◆ **Supplied material**
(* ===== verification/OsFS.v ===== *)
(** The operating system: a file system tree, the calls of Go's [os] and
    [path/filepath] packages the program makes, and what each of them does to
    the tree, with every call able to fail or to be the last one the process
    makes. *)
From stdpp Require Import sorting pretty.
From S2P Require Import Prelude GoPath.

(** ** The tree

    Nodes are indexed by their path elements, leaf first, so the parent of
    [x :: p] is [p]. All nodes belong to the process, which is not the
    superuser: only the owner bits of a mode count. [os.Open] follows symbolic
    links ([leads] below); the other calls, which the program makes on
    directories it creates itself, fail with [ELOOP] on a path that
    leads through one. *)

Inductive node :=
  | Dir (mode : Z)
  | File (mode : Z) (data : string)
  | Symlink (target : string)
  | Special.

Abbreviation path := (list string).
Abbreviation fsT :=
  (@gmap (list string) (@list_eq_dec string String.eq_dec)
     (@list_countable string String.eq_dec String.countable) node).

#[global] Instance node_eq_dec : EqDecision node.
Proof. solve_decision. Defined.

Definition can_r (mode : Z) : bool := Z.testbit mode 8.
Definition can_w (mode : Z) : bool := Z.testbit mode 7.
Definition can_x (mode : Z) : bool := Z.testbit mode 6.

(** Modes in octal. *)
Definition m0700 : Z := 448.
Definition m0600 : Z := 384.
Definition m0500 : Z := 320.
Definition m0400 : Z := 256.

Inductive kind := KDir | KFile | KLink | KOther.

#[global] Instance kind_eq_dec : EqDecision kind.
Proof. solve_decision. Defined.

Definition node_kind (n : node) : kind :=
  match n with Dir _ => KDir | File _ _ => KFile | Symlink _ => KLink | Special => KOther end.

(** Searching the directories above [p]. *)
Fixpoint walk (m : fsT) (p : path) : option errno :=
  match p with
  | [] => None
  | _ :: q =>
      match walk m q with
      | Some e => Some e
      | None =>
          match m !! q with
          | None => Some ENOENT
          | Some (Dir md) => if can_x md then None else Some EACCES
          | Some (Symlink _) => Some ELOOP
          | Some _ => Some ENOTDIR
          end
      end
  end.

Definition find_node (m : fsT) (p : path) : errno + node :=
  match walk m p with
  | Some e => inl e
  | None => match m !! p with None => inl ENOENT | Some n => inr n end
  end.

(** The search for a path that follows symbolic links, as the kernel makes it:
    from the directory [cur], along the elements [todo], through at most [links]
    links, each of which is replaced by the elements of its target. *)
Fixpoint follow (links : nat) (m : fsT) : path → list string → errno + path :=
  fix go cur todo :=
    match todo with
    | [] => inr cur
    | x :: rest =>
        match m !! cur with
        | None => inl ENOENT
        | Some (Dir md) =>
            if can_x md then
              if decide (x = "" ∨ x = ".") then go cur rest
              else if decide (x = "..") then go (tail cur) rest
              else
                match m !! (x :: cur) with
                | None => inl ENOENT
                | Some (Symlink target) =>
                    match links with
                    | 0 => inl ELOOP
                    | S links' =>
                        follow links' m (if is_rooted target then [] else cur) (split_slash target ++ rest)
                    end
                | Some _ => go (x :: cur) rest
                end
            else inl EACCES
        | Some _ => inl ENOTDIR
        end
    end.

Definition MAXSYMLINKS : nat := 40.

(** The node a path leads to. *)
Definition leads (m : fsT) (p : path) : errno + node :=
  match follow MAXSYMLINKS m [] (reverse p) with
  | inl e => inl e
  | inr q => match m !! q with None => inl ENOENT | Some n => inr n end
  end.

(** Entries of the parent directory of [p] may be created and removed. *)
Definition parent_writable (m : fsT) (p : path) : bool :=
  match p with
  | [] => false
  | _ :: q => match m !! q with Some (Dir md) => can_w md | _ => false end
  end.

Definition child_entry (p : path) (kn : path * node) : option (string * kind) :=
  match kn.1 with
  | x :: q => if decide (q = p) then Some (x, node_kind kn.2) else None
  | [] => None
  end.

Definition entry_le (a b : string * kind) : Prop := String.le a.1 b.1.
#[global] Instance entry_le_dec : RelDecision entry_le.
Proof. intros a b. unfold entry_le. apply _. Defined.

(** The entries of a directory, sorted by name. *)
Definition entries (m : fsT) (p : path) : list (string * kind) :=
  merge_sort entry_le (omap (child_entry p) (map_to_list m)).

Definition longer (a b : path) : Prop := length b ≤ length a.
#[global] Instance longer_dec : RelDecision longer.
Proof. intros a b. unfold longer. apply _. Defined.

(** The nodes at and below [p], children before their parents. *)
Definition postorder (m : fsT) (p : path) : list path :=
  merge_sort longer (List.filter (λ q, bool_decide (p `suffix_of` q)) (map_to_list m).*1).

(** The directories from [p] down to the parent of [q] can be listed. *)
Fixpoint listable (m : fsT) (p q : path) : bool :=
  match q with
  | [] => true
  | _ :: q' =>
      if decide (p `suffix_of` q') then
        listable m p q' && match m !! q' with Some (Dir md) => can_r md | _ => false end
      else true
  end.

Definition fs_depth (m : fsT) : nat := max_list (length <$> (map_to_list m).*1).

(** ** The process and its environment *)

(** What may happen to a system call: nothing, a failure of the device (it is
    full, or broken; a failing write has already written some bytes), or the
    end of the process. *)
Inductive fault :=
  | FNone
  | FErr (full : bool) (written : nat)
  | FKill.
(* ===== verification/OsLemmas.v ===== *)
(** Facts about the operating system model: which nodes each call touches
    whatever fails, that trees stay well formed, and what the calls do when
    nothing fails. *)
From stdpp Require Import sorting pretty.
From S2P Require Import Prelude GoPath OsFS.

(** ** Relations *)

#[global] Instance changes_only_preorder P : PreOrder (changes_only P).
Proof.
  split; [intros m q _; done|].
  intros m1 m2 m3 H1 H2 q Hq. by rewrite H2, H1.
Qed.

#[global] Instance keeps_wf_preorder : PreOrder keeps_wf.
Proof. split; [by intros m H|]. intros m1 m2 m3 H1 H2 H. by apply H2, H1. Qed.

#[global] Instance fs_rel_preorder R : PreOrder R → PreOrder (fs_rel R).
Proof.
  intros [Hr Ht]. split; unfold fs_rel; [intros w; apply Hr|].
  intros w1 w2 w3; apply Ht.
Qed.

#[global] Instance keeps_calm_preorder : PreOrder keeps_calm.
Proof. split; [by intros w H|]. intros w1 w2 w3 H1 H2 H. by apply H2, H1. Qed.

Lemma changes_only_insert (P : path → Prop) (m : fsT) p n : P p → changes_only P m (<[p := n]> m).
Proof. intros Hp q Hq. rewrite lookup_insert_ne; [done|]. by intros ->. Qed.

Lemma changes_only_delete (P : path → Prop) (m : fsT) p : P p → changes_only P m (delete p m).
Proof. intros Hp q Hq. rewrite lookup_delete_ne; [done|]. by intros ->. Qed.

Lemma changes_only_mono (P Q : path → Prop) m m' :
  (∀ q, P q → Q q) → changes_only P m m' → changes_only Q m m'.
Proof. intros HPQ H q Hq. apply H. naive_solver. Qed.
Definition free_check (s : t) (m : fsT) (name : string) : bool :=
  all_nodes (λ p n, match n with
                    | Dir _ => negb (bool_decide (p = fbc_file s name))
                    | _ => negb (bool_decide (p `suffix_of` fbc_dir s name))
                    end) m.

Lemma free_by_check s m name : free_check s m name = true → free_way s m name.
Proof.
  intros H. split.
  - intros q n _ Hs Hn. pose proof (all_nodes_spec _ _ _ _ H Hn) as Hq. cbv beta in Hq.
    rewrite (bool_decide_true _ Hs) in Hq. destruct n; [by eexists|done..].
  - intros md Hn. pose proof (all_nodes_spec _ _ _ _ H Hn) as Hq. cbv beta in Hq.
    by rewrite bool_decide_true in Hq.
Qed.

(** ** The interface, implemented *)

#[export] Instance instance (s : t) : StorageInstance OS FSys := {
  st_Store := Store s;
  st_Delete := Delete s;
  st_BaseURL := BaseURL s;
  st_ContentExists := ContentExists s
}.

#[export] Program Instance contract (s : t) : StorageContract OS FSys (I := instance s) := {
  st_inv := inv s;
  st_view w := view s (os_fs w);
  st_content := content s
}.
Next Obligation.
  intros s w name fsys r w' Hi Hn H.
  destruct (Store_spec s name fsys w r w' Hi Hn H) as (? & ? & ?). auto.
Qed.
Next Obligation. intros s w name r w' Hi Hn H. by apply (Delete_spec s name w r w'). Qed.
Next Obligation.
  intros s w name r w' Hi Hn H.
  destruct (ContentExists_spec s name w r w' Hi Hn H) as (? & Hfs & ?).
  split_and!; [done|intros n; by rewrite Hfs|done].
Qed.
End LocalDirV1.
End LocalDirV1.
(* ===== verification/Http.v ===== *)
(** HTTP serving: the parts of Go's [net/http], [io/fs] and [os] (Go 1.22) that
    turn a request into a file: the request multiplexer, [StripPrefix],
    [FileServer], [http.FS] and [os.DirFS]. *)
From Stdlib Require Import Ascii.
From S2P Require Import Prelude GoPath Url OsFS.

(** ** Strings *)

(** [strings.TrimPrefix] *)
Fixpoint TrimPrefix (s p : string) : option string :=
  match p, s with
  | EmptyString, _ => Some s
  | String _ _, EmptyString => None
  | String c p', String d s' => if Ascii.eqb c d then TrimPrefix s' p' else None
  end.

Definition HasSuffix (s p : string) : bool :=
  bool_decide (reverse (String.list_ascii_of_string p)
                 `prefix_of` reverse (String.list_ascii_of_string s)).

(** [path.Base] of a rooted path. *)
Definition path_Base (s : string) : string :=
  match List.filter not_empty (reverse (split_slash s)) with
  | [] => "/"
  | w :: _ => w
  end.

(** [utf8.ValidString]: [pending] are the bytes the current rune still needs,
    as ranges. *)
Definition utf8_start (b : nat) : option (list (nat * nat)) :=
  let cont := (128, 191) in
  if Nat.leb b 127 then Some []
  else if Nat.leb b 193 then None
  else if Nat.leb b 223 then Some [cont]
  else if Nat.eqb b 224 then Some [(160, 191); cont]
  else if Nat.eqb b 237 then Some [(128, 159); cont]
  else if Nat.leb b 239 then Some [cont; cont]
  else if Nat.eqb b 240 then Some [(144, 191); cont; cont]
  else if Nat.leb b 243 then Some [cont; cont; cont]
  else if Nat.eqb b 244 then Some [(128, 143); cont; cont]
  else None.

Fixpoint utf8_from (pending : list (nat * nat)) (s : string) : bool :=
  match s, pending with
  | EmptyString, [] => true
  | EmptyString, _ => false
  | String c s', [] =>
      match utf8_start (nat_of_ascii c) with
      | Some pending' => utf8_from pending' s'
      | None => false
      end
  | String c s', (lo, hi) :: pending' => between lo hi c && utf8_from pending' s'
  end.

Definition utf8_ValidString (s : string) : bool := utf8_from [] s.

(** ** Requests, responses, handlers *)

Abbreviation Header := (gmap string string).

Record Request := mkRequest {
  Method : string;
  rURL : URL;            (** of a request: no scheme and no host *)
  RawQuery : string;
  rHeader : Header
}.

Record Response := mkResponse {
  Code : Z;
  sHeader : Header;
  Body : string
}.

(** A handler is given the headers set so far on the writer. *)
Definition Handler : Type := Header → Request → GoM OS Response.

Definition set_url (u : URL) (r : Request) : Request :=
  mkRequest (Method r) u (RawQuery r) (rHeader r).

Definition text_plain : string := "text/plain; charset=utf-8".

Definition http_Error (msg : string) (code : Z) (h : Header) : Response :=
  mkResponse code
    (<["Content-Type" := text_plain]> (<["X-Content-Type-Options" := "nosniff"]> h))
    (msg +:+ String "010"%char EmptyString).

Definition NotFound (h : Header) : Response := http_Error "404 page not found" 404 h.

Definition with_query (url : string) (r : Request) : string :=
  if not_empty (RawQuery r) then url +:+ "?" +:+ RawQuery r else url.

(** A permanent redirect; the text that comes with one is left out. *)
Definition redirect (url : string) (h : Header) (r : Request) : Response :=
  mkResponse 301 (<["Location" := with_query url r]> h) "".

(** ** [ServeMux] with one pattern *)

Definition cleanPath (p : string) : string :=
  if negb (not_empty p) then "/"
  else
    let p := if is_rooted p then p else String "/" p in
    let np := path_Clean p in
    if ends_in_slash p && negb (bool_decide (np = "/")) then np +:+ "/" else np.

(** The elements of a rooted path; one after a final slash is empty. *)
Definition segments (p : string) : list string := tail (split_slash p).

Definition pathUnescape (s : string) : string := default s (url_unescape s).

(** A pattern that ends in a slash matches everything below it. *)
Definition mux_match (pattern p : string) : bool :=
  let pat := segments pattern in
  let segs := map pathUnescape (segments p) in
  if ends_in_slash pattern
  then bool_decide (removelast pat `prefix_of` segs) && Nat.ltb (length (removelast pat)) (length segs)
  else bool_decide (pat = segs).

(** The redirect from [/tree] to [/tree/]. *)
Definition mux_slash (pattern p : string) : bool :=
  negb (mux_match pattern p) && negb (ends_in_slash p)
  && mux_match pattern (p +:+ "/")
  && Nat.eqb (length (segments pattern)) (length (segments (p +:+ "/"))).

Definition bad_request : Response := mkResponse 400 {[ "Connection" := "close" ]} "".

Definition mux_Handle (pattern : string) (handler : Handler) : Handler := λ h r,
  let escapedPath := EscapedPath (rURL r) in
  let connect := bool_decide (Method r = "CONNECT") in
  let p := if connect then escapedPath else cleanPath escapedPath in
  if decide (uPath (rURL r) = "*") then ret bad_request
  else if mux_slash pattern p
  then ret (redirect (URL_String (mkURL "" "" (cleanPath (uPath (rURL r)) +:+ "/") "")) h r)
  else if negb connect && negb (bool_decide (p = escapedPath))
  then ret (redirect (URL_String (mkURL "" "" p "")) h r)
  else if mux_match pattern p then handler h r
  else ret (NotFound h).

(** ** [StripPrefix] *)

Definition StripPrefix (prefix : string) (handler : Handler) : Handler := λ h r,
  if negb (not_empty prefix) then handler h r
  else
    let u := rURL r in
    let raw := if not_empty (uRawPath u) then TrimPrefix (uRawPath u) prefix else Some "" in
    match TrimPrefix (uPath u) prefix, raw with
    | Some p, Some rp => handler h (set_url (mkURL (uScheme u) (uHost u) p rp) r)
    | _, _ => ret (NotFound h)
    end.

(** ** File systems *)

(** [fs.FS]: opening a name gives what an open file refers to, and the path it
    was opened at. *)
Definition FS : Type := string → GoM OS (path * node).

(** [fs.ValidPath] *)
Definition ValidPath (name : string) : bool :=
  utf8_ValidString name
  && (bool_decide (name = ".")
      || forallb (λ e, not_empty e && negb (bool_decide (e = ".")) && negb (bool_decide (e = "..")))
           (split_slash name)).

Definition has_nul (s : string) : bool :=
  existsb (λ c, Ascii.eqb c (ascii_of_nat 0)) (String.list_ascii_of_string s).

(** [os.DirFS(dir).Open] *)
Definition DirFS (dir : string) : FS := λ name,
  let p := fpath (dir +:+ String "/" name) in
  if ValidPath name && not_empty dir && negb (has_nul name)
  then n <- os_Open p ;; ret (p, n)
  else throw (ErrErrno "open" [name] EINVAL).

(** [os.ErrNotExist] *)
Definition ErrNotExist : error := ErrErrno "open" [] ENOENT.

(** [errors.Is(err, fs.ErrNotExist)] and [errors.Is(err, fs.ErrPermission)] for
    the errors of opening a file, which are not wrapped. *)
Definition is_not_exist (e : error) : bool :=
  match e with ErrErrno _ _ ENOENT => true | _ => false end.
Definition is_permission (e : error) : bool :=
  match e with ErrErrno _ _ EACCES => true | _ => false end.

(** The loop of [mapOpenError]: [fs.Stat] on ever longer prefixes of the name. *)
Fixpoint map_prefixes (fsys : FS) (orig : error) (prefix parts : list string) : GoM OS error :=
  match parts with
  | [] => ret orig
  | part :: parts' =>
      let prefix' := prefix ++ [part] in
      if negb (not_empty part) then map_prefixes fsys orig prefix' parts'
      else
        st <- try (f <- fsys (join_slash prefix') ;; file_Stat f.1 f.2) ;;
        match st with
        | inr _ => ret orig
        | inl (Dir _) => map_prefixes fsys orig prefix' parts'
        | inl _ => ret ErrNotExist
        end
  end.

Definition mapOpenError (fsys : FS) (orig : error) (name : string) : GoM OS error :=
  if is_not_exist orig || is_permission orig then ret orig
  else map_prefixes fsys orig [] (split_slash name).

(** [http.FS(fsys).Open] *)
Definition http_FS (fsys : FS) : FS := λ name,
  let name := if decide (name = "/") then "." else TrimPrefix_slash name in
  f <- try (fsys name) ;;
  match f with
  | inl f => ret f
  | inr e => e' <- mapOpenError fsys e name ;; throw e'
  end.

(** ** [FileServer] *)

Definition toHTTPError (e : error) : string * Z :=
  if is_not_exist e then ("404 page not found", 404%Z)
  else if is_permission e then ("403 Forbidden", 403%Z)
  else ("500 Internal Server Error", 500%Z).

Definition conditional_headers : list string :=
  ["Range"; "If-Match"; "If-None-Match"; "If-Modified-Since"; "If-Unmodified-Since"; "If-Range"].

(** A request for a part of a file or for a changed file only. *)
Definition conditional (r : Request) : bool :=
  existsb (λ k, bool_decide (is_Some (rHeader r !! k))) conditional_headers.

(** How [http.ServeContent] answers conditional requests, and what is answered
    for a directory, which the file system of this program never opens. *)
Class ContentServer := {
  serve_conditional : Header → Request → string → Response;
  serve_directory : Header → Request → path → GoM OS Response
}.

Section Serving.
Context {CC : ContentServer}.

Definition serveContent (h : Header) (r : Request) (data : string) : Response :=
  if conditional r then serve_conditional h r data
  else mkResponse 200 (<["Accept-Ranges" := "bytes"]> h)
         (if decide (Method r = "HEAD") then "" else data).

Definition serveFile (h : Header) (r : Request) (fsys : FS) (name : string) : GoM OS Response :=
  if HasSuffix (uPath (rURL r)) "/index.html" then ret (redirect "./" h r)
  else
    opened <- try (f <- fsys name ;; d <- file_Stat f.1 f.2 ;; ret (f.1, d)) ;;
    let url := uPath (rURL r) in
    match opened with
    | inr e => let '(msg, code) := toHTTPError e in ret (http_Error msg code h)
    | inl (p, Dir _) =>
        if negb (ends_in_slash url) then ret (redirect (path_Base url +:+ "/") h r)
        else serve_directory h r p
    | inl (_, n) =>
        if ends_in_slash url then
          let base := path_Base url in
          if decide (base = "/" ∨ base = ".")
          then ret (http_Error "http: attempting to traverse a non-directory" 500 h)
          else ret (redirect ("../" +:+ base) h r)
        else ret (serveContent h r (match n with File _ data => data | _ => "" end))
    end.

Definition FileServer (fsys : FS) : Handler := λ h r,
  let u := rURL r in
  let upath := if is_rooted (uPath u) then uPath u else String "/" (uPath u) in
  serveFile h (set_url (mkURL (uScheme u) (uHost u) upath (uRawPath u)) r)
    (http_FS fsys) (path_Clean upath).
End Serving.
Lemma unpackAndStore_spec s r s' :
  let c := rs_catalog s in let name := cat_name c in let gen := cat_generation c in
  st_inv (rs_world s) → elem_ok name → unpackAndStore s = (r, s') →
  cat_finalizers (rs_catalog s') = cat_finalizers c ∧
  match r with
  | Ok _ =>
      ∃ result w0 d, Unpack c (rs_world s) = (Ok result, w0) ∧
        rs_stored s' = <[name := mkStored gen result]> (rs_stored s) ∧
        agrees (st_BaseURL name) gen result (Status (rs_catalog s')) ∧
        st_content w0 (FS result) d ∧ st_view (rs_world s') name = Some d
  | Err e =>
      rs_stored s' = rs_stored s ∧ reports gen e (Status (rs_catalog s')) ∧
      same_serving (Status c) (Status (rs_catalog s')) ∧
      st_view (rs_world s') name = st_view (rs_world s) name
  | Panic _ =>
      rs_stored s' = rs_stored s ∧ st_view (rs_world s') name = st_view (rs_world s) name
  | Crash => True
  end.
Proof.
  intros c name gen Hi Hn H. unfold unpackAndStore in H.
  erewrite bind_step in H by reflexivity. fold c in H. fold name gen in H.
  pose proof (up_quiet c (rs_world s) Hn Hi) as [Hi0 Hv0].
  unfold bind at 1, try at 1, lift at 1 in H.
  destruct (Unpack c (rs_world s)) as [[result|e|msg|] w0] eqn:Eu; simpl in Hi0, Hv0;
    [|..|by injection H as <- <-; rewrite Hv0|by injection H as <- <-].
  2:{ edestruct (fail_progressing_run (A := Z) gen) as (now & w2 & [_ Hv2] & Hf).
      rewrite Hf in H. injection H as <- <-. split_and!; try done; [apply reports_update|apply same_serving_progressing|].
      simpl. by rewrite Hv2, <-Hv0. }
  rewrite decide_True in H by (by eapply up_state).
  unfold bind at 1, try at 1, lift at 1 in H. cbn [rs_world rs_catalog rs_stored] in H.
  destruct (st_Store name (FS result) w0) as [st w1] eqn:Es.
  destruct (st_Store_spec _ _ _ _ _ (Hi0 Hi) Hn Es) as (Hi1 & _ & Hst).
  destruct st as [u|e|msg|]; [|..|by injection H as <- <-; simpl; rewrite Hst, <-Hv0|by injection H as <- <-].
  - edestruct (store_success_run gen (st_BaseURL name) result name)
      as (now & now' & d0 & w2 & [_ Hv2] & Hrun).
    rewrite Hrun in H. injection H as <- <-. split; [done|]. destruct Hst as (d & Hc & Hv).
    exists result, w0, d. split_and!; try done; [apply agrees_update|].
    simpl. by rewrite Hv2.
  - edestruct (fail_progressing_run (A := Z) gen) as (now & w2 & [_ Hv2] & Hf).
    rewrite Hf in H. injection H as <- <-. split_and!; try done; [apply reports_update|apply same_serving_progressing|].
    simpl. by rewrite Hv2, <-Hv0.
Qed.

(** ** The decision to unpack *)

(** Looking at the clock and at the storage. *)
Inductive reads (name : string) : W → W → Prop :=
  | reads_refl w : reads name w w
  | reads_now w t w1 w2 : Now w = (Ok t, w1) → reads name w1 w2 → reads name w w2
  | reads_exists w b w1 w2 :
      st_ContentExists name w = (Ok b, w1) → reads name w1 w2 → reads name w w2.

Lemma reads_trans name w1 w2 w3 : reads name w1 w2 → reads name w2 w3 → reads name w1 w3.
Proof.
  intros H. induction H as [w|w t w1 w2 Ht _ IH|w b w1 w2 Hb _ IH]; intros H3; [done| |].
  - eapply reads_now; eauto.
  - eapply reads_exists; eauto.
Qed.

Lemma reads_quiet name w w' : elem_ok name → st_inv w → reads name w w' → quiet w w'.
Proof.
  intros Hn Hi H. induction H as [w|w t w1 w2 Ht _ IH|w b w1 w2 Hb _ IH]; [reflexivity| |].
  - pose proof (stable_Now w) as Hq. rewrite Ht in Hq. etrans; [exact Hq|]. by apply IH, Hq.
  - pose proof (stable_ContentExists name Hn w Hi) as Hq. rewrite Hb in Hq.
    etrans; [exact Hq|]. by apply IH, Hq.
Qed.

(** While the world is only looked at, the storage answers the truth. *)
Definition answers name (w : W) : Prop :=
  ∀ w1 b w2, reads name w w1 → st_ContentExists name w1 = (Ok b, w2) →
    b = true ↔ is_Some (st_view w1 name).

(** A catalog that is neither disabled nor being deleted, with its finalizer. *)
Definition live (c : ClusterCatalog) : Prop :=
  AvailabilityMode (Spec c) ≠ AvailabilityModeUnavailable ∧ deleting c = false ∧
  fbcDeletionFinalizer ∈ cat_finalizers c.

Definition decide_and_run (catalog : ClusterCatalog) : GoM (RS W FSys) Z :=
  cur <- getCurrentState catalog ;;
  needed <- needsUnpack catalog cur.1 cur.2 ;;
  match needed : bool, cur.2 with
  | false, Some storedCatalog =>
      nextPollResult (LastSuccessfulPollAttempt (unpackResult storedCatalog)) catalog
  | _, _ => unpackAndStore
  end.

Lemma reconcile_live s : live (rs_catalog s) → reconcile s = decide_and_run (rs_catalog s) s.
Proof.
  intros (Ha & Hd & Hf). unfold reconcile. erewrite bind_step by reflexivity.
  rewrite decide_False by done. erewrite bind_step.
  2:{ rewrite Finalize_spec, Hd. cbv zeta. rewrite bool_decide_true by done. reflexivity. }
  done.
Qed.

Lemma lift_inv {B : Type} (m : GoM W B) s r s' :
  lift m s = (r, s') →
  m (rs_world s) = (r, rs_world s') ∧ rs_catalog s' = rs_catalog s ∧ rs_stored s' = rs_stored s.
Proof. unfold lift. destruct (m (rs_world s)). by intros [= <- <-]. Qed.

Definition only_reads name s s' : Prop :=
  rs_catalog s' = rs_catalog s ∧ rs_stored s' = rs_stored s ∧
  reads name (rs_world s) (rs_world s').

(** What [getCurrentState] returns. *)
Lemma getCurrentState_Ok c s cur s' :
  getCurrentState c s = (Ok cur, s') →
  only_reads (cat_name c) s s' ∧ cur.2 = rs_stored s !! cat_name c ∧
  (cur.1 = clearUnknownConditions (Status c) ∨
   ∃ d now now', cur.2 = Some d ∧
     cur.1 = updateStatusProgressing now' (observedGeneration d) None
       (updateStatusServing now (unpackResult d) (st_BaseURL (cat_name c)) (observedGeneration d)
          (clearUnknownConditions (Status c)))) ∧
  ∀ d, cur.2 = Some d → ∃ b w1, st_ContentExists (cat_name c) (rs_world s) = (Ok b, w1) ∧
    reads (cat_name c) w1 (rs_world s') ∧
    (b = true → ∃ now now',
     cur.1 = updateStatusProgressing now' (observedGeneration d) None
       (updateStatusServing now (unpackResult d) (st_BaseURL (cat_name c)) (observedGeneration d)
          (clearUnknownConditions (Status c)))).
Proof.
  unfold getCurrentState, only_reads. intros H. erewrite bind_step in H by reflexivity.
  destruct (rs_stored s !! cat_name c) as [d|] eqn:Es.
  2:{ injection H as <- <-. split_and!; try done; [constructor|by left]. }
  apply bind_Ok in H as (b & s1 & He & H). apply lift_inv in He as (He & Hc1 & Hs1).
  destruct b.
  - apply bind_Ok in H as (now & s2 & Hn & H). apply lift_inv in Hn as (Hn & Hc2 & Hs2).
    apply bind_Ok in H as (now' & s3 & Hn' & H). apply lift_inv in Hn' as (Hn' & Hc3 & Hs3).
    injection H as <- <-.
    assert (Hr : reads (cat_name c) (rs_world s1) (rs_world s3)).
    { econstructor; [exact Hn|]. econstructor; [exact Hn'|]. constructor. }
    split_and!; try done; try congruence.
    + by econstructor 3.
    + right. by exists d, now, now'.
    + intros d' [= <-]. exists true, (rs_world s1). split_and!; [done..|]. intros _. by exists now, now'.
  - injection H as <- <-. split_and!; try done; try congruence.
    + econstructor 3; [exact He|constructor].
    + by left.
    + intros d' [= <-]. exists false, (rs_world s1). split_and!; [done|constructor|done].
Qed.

◆ **Exercise description**
Lines containing the word "leads": copy every one of them from the records above.

◆ **Response**
    links ([leads] below); the other calls, which the program makes on
    leads through one. *)
(** The node a path leads to. *)
Definition leads (m : fsT) (p : path) : errno + node :=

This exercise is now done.